Players of Th-cell differentiation and immune dysregulation – focus on GIMAP family genes

The balance of T helper (Th) cell differentiation is the fundamental process that ensures that the immune system functions correctly and effectively. The differentiation is a fine tuned event, the outcome of which is driven by activation of the T-cell in response to recognition of the specific antigen presented. The co-stimulatory signals from the surrounding cytokine milieu help to determine the outcome. An impairment in the differentiation processes may lead to an imbalance in immune responses and lead to immune-mediated pathologies. An over-representation of Th1 type cytokine producing cells leads to tissue-specific inflammation and autoimmunity, and excessive Th2 response is causative for atopy, asthma and allergy. The major factors of Th-cell differentiation and in the related disease mechanisms have been extensively studied, but the fine tuning of these processes by the other factors cannot be discarded. In the work presented in this thesis, the association of T-cell receptor costimulatory molecules CTLA4 and ICOS with autoimmune diabetes were studied. The underlying aspect of the study was to explore the polymorphism in these genes with the different disease rates observed in two geographically close populations. The main focus of this thesis was set on a GTPase of the immunity associated protein (GIMAP) family of small GTPases. GIMAP genes and proteins are differentially regulated during human Th-cell differentiation and have been linked to immune-mediated disorders. GIMAP4 is believed to contribute to the immunological balance via its role in T-cell survival.
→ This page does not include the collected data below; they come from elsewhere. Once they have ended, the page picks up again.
(** [list_destory] unlinks the second node, which clears the pointer it then
    follows: a list of two or more nodes makes it fault. *)
Lemma list_destory_faults_ok fuel s head x y xs :
  dll (lists s) head (x :: y :: xs) -> lists s !! 0 = None -> (2 < fuel)%nat ->
  list_destory fuel head s = Fault.
Proof.
  intros Hd H0 Hf. unfold list_destory. run (list_is_empty_ok _ _ _ Hd).
  rewrite bool_decide_false by done.
  destruct (dll_last _ _ _ Hd) as (l & Hl & Hnl & Hl').
  assert (l ∈ y :: xs).
  { rewrite Hl'. rewrite !last_cons. destruct (list.last xs) eqn:E; simpl; [apply list.last_Some_elem_of in E|]; set_solver. }
  destruct (list_del_ok s y head [x] xs Hd) as (h1 & E1 & Hd1 & Hy1 & Hu1).
  assert (0 ∉ head :: [x] ++ y :: xs) as H0'.
  { intros Hin. pose proof (dll_mapped _ _ _ _ Hd Hin) as [? E]. congruence. }
  destruct (dll_last _ _ _ Hd1) as (l1 & Hl1 & Hnl1 & Hl1').
  assert (l1 ∈ x :: xs).
  { rewrite Hl1'. simpl app. rewrite last_cons. destruct (list.last xs) eqn:E; simpl; [apply list.last_Some_elem_of in E|]; set_solver. }
  destruct Hd as [(? & ? & ? & ? & _) Hd]. lstep. destruct fuel as [|[|fuel]]; [lia..|].
  assert (x <> l) by (nodup_hyps; set_solver).
  assert (y <> l1) by (nodup_hyps; set_solver).
  simpl. lstep. rewrite (proj2 (Z.eqb_neq x l)) by done. autorewrite with frog.
  assert (get_prev head (set_lists h1 s) = Ok (l1, set_lists h1 s)) as E2
    by (apply get_prev_ok; by autorewrite with frog).
  assert (get_next y (set_lists h1 s) = Ok (0, set_lists h1 s)) as E3
    by (apply get_next_ok; autorewrite with frog; unfold nxt; by rewrite Hy1).
  lstep. run E1. run E2.
  rewrite (proj2 (Z.eqb_neq y l1)) by done. autorewrite with frog.
  run E3.
  assert (get_next 0 (set_lists h1 s) = Fault) as E4
    by (unfold get_next; autorewrite with frog; rewrite (proj1 Hu1) by done; by rewrite H0).
  unfold bind at 1 2. unfold list_del, bind at 1. by rewrite E4.
Qed.
End loops.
To elucidate the function of GIMAP4 and GIMAP5 and their role in human immunity, a study combining genetic association in different immunological diseases and complementing functional analyses was conducted. The study revealed interesting connections with the high susceptibility risk genes. In addition, the role of GIMAP4 during Th1-cell differentiation was investigated. A novel function of GIMAP4 in relation to cytokine secretion was discovered. Further assessment of GIMAP4 and GIMAP5 effect for the transcriptomic profile of differentiating Th1-cells revealed new insights for GIMAP4 and GIMAP5 function.